Many plumbing repairs can be performed on a do-it-yourself basis. When your water pressure is low, you can clean the shower head, inspect the water meter valve, or do a number of other easy repairs. When the trap under your kitchen or bathroom sink leaks, you can tighten up the existing trap or buy a brand-new, affordable trap. But with many plumbing repair tasks easily within your reach, how do you identify when should you get a professional plumber?
You Have a Rapid Water Supply Line Leak
It’s the classic incidents that activates a plumber’s visit: a water line bursts and triggers major flooding throughout your home. While not common, this does occasionally take place. When it does, you would want to be prepared to act fast.
Initially, look for any intermediary water supply cut-off valves situated close to the leak. If you are lucky, you might locate either a knife- or knob-style cut-off valve that shuts down water to the leakage alone and not to the whole house. Failing that, find your home’s main water shut-off valve and turn it off. After shutting down the water, find a plumber that can come immediately.
You Have No Water in the House
In instances when water stops flowing within your home, it is localized around one location, such as a restroom sink or shower. But hardly ever will water stop running to your whole house.
Inspect all water outlets within your house to verify that none of them are getting water. Make sure to inspect both the hot and cold water supplies. Typically, if there is an issue with the hot water heater and warm water is no longer being provided, the cold side is still operable.

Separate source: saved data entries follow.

(* ===== verification/Install.v ===== *)
(** * The modules that [db_config.py] imports

    The module starts with [import os] and
    [from dotenv import load_dotenv].  [os] belongs to the standard library;
    [dotenv] is python-dotenv, a distribution that may not be installed.
    [Package] describes a process in which both imports succeed.  This file
    describes the import with its failure: an import statement for a module
    that cannot be found raises [ModuleNotFoundError], the module body stops
    there, the exception passes through [config/__init__.py], and neither
    the module nor the package stays in [sys.modules].  It shows that the
    process of [Package] is the case in which the two modules are installed,
    and that without python-dotenv no function of the package can ever be
    called. *)

From stdpp Require Import base tactics option strings list gmap fin_maps.
From S2P Require Import Prelude Runs PyString Environ DbConfig ConnString Validate Package Progress.

#[local] Open Scope py_scope.

(** ** Definitions *)

(** An import statement for a module outside the package: it succeeds when
    the module can be found. *)
Definition find_module (installed : gset string) (m : string) : result () :=
  if decide (m ∈ installed) then Return () else Raise (ModuleNotFoundError m).

Section install.
Context `{EnvLoader} (installed : gset string).

(** The body of [db_config.py]: the two imports, then [load_dotenv()]. *)
Definition exec_db_config_checked (p : process) : result process :=
  let! _ := find_module installed "os" in
  let! _ := find_module installed "dotenv" in
  Return (exec_db_config p).

(** [import config.db_config] when the package is being loaded. *)
Definition import_db_config_checked (p : process) : result process :=
  if decide ("config.db_config" ∈ sys_modules p) then Return p
  else exec_db_config_checked (mark_loaded "config.db_config" p).

(** [import config]: an exception in the body of the module passes through
    the body of [__init__.py]. *)
Definition import_config_checked (p : process) : result process :=
  if decide ("config" ∈ sys_modules p) then Return p
  else import_db_config_checked (mark_loaded "config" p).

(** An import statement of the importing program. *)
Definition import_module_checked (m : string) (p : process) : option (result process) :=
  if decide (m = "config") then Some (import_config_checked p)
  else if decide (m = "config.db_config")
       then Some (let! p' := import_config_checked p in import_db_config_checked p')
       else None.

(** One step: an import that fails gives its exception to the program and
    leaves [sys.modules] as it was before the statement. *)
Definition istep_fun (p : process) (a : action) : option (process * option (result value)) :=
  match a with
  | Import m =>
      r ← import_module_checked m p;
      Some (match r with
            | Return p' => (p', None)
            | Raise e => (p, Some (Raise e))
            end)
  | Call _ | Setenv _ _ | Unsetenv _ => step_fun p a
  end.

Definition isteps : process → list action → list (result value) → process → Prop :=
  steps_of istep_fun.

Definition irun : process → list action → option (process * list (result value)) :=
  run_of istep_fun.

End install.

(** A program that tries the import twice, and what it gets without
    python-dotenv. *)
Definition missing_actions : list action :=
  [Import "config"; Setenv "DB_PASSWORD" "secret"; Import "config.db_config"].

Definition missing_results : list (result value) :=
  [Raise (ModuleNotFoundError "dotenv"); Raise (ModuleNotFoundError "dotenv")].

Definition missing_final : process :=
  mk_process (<["DB_PASSWORD" := "secret"]> (os_environ example_process)) ∅.

(** ** Imports *)

Section install_facts.
Context `{EnvLoader} (installed : gset string).
Implicit Types (p : process) (a : action) (acts : list action) (m : string).

Lemma find_module_installed m : m ∈ installed → find_module installed m = Return ().
Proof. intros. unfold find_module. by rewrite decide_True. Qed.

Lemma find_module_missing m :
  m ∉ installed → find_module installed m = Raise (ModuleNotFoundError m).
Proof. intros. unfold find_module. by rewrite decide_False. Qed.

(** A checked import does what the import of [Package] does, or raises
    [ModuleNotFoundError]. *)
Lemma import_db_config_checked_inv p :
  import_db_config_checked installed p = Return (import_db_config p) ∨
  ∃ name, import_db_config_checked installed p = Raise (ModuleNotFoundError name).
Proof.
  unfold import_db_config_checked, import_db_config. case_decide; [by left|].
  unfold exec_db_config_checked, find_module. repeat case_decide; simpl; eauto.
Qed.

Lemma import_config_checked_inv p :
  import_config_checked installed p = Return (import_config p) ∨
  ∃ name, import_config_checked installed p = Raise (ModuleNotFoundError name).
Proof.
  unfold import_config_checked, import_config. case_decide; [by left|].
  apply import_db_config_checked_inv.
Qed.

Lemma import_module_checked_inv m p r :
  import_module_checked installed m p = Some r →
  (∃ p', import_module m p = Some p' ∧ r = Return p') ∨
  ∃ name, r = Raise (ModuleNotFoundError name).
Proof.
  unfold import_module_checked, import_module. repeat case_decide; intros [= <-].
  - destruct (import_config_checked_inv p) as [->|[name ->]]; eauto.
  - destruct (import_config_checked_inv p) as [->|[name ->]]; [|by eauto].
    rewrite bind_Return_l.
    destruct (import_db_config_checked_inv (import_config p)) as [->|[name ->]]; eauto.
Qed.

Section installed.
Hypothesis Hos : "os" ∈ installed.
Hypothesis Hdotenv : "dotenv" ∈ installed.

Lemma exec_db_config_checked_installed p :
  exec_db_config_checked installed p = Return (exec_db_config p).
Proof. unfold exec_db_config_checked. by rewrite !find_module_installed. Qed.

Lemma import_db_config_checked_installed p :
  import_db_config_checked installed p = Return (import_db_config p).
Proof.
  unfold import_db_config_checked, import_db_config.
  case_decide; [done|apply exec_db_config_checked_installed].
Qed.

Lemma import_config_checked_installed p :
  import_config_checked installed p = Return (import_config p).
Proof.
  unfold import_config_checked, import_config.
  case_decide; [done|apply import_db_config_checked_installed].
Qed.

Lemma import_module_checked_installed m p :
  import_module_checked installed m p = Return <$> import_module m p.
Proof.
  unfold import_module_checked, import_module. repeat case_decide; simpl; [..|done].
  - by rewrite import_config_checked_installed.
  - by rewrite import_config_checked_installed, bind_Return_l,
      import_db_config_checked_installed.
Qed.

Lemma istep_fun_installed p a : istep_fun installed p a = step_fun p a.
Proof.
  destruct a as [m|name|var v|var]; [|done..]. simpl.
  rewrite import_module_checked_installed. by destruct (import_module m p).
Qed.

End installed.

Section missing.
Hypothesis Hos : "os" ∈ installed.
Hypothesis Hdotenv : "dotenv" ∉ installed.

Lemma exec_db_config_checked_missing p :
  exec_db_config_checked installed p = Raise (ModuleNotFoundError "dotenv").
Proof.
  unfold exec_db_config_checked.
  by rewrite find_module_installed, bind_Return_l, find_module_missing.
Qed.

Lemma import_module_checked_missing m p :
  sys_modules p = ∅ → importable m = true →
  import_module_checked installed m p = Some (Raise (ModuleNotFoundError "dotenv")).
Proof.
  intros Hp [-> | ->]%bool_decide_eq_true; unfold import_module_checked; simpl;
    unfold import_config_checked, import_db_config_checked;
    rewrite Hp, !decide_False by set_solver; simpl;
    by rewrite exec_db_config_checked_missing.
Qed.

Lemma istep_fun_missing p a p' o :
  sys_modules p = ∅ → istep_fun installed p a = Some (p', o) →
  sys_modules p' = ∅ ∧ is_call a = false ∧
  Forall (λ r, r = Raise (ModuleNotFoundError "dotenv")) (option_list o).
Proof.
  intros Hp. destruct a as [m|name|var v|var]; simpl.
  - destruct (import_module_checked installed m p) as [r|] eqn:Hm; simpl; [|done].
    assert (importable m = true) as Him.
    { unfold import_module_checked in Hm. unfold importable. apply bool_decide_eq_true.
      repeat case_decide; naive_solver. }
    rewrite (import_module_checked_missing _ _ Hp Him) in Hm. injection Hm as <-.
    intros [= <- <-]. split_and!; [done..|]. by repeat constructor.
  - rewrite Hp, decide_False by set_solver. done.
  - intros [= <- <-]. split_and!; [done..|]. constructor.
  - intros [= <- <-]. split_and!; [done..|]. constructor.
Qed.

End missing.

(** ** Runs *)

(** When [os] and [dotenv] are installed, the imports of the module
    succeed and the process is the one of [Package]: the same steps, the
    same runs, the same results. *)
Theorem isteps_installed p acts rs p' :
  "os" ∈ installed → "dotenv" ∈ installed →
  isteps installed p acts rs p' ↔ steps p acts rs p'.
Proof.
  intros Hos Hdotenv. split; (induction 1 as [|p a o p1 acts rs p2 Ha _ IH]; [constructor|]);
    econstructor; eauto; by rewrite ?istep_fun_installed in *.
Qed.

(** C28: without python-dotenv, in a process that has not loaded the package,
    the import of the package or of its module raises [ModuleNotFoundError]
    for [dotenv] and leaves the process as it was: nothing is added to
    [sys.modules] and [load_dotenv()] does not run. *)
Theorem import_missing_dotenv p m :
  "os" ∈ installed → "dotenv" ∉ installed →
  sys_modules p = ∅ → importable m = true →
  istep_fun installed p (Import m) = Some (p, Some (Raise (ModuleNotFoundError "dotenv"))).
Proof.
  intros Hos Hdotenv Hp Hm. simpl.
  by rewrite (import_module_checked_missing Hos Hdotenv _ _ Hp Hm).
Qed.

(** C29: without python-dotenv the package cannot be used: in every run of a
    process that starts without the package, the package is never loaded, no
    exported function is ever called, and the only results are the
    [ModuleNotFoundError] of the imports. *)
Theorem missing_dotenv_unusable env acts rs p' :
  "os" ∈ installed → "dotenv" ∉ installed →
  isteps installed (fresh_process env) acts rs p' →
  sys_modules p' = ∅ ∧ Forall (λ a, is_call a = false) acts ∧
  Forall (λ r, r = Raise (ModuleNotFoundError "dotenv")) rs.
Proof.
  intros Hos Hdotenv. assert (sys_modules (fresh_process env) = ∅) as Hinit by done.
  revert Hinit. generalize (fresh_process env). intros p Hp Hsteps.
  induction Hsteps as [|p a o p1 acts rs p2 Ha _ IH]; [done|].
  apply (istep_fun_missing Hos Hdotenv _ _ _ _ Hp) in Ha as (Hp1 & Hcall & Ho).
  destruct (IH Hp1) as (Hp2 & Hacts & Hrs). split_and!; [done|by constructor|].
  by apply Forall_app.
Qed.

End install_facts.

(** ** A process without python-dotenv *)

Lemma missing_irun :
  irun (H:=example_loader) {["os"]} example_process missing_actions =
    Some (missing_final, missing_results).
Proof. vm_compute. reflexivity. Qed.

Lemma missing_run :
  isteps (H:=example_loader) {["os"]} example_process missing_actions missing_results
    missing_final.
Proof. apply run_sound, missing_irun. Qed.

Lemma isteps_installed_witness :
  isteps (H:=example_loader) {["os"; "dotenv"]} example_process example_actions
    example_results example_final ↔
  steps (H:=example_loader) example_process example_actions example_results example_final.
Proof. apply (isteps_installed (H:=example_loader)); set_solver. Defined.

Lemma import_missing_dotenv_witness :
  istep_fun (H:=example_loader) {["os"]} example_process (Import "config") =
    Some (example_process, Some (Raise (ModuleNotFoundError "dotenv"))).
Proof. apply (import_missing_dotenv (H:=example_loader)); [set_solver..|done|done]. Defined.

Lemma missing_dotenv_unusable_witness :
  sys_modules missing_final = ∅ ∧ Forall (λ a, is_call a = false) missing_actions ∧
  Forall (λ r, r = Raise (ModuleNotFoundError "dotenv")) missing_results.
Proof.
  apply (missing_dotenv_unusable (H:=example_loader) {["os"]} (os_environ example_process)).
  - set_solver.
  - set_solver.
  - apply missing_run.
Defined.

If you still can not get the water to run, you might have a major issue. It is possible that the buried pipes leading from the streetside water meter to your home has burst or has actually been severed, diverting water that is suppose to be for your house. Or the leakage may be focused around the water meter.
You Have a Rapid Drainage Line Leak
If your kitchen sink or restroom sink leaks from the trap right underneath the counter, that is a relatively common problem that most house owners can repair with simple tools and products. Just turn off the water, get under the sink, and change the trap. In cooking areas, the leakage may be originating from the waste disposal unit. In this case, repair or replace the garbage disposal.

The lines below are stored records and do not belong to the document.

(** * code-standard: the [MyFunctionComponent] React example

    A shallow embedding of [react-code-standard/src/ReactBasics.tsx], of its
    second copy (the unnamed source file that adds list keys and a button)
    and of the props the bootstrap file passes.

    - Props and farm records are records; an optional prop is an [option].
    - The value held by the [useState] cell and the value a remote call
      resolves to are run-time JavaScript values: TypeScript's types are
      erased, so they are modelled as [nullable] values and the absence of
      [undefined]/[null] is something to prove, not something assumed.
    - JSX is a tree of [ReactNode]s; [null] is [None].
    - Hooks are modelled by an explicit component instance: the state cell,
      the console, the queue of promise continuations (microtasks) and the
      trace of [setFarms] calls.  Effects run after the commit that scheduled
      them, in declaration order, and an effect with dependencies runs on
      mount and after every render in which a dependency changed.  This is
      how hooks behave in a production build; the extra mount that
      [React.StrictMode] performs in development is not modelled. *)

From stdpp Require Import base list strings pretty.
From Stdlib Require Import ZArith.

Set Warnings "-register-all".

(** ** Data model *)

(** [interface IFarms] *)
Record IFarms := {
  name : string;
  id : Z;
  location : option string
}.

(** [interface Props]: [footerText] is required but may be [undefined];
    [show] may be omitted. *)
Record Props := {
  label : string;
  url : string;
  footerText : option string;
  show : option bool
}.

(** A run-time value that may be [undefined] or [null]. *)
Inductive nullable (A : Type) : Type :=
| undefined
| null
| defined (a : A).
Arguments undefined {A}.
Arguments null {A}.
Arguments defined {A} a.

(** [l ?? r]: the left operand unless it is [undefined] or [null]. *)
Definition nullish_coalesce {A} (l r : nullable A) : nullable A :=
  match l with
  | defined _ => l
  | undefined | null => r
  end.
Infix "??" := nullish_coalesce (at level 45, left associativity).

(** A settled promise. *)
Inductive Promise (A : Type) : Type :=
| resolved (a : A)
| rejected (reason : string).
Arguments resolved {A} a.
Arguments rejected {A} reason.

(** What [console.log] has printed, oldest line first. *)
Definition Console := list string.

(** ** Rendered output *)

Inductive AttrValue :=
| attr_string (s : string)
| attr_handler (arg : string).   (* () => { onClickHandler(arg) } *)

Inductive ReactNode :=
| text (s : string)
| element (tag : string) (key : option string)
          (attrs : list (string * AttrValue)) (children : list ReactNode)
| fragment (children : list ReactNode)
| node_array (items : list ReactNode).

(** The outcome of evaluating the component body. *)
Inductive Result (A : Type) : Type :=
| ok (a : A)
| type_error.
Arguments ok {A} a.
Arguments type_error {A}.

(** [xs.map(f)] on a run-time value: a [TypeError] when [xs] is nullish. *)
Definition array_map {A B} (xs : nullable (list A)) (f : A → B) : Result (list B) :=
  match xs with
  | defined l => ok (map f l)
  | undefined | null => type_error
  end.

(** [xs.map((x, index) => f)] *)
Definition array_mapi {A B} (xs : nullable (list A)) (f : A → nat → B) : Result (list B) :=
  match xs with
  | defined l => ok (imap (λ index x, f x index) l)
  | undefined | null => type_error
  end.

But drain lines extend far beyond the sink cabinets and are not always so accessible. When a drain line is actively dripping and is sealed up behind a wall or under flooring, you have to take immediate action. Calling a plumber is the most practical way to fix this problem and prevent more damage to the drywall, paint, subfloor, or flooring.

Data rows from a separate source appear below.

Lemma no_match_leaves_subject_whole_witness :
  let sv := str "abc" in
  let token := str "x" in
  (token <> [] /\ ~ occurs_in token sv /\ size sv < npos /\ (length sv < 4)%nat)
  /\ replace 4 sv token (str "Y") = Done sv
  /\ split 4 sv token true = Done [View 0 (size sv)]
  /\ split 4 sv token false = Done (if empty sv then [] else [View 0 (size sv)]).
Proof.
  intros sv token.
  assert (N : ~ occurs_in token sv) by now apply first_occurrence_none.
  split; [split; [discriminate | split; [exact N | split; [reflexivity | simpl; lia]]]|].
  apply (no_match_leaves_subject_whole sv token (str "Y") 4);
    [discriminate | exact N | reflexivity | simpl; lia].
Defined.

(** ** The chunker: round trip and safety *)

Lemma firstn_plus {A} (a b : nat) (l : list A) :
  firstn a l ++ firstn b (skipn a l) = firstn (a + b) l.
Proof.
  revert l; induction a as [|a IH]; intros l; simpl; [reflexivity|].
  destruct l; simpl; [now rewrite firstn_nil | now rewrite IH].
Qed.

Lemma text_chunk sv width k :
  0 < width -> Z.of_nat k * width <= size sv ->
  text sv (chunk_at width width (size sv) k)
  = firstn (Z.to_nat width) (skipn (Z.to_nat (Z.of_nat k * width)) sv).
Proof.
  intros Hw Hk; unfold chunk_at, text, slice.
  assert (Hl : length (skipn (Z.to_nat (Z.of_nat k * width)) sv)
               = Z.to_nat (size sv - Z.of_nat k * width))
    by (rewrite length_skipn; unfold size in *; lia).
  destruct (Z.le_gt_cases width (size sv - Z.of_nat k * width)) as [L|L].
  - now rewrite Z.min_l by lia.
  - rewrite Z.min_r by lia; rewrite !firstn_all2; auto; lia.
Qed.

You Have a Sewer Line Leak or Gaseous Odors
A broken or blocked drain line typically manifests itself in your yard in the form of slowly building up pools of murky, stinky water or mushy soil. Or strange occasions occur inside your home, like toilets filling when you run the sink or bath tubs filling with wastewater. You can always excavate the sewage system line, find the damaged or stopped up drain pipeline, then repair or change it. But this type of do-it-yourself fix can take, at the least, a number of full days of back-breaking work.
The drain line is the only line that carries all of your home’s wastewater out of toilets, sinks, showers, tubs, dishwashing machines, and laundry machines. Your house can not work without this line; all activities are disabled until you can fix this.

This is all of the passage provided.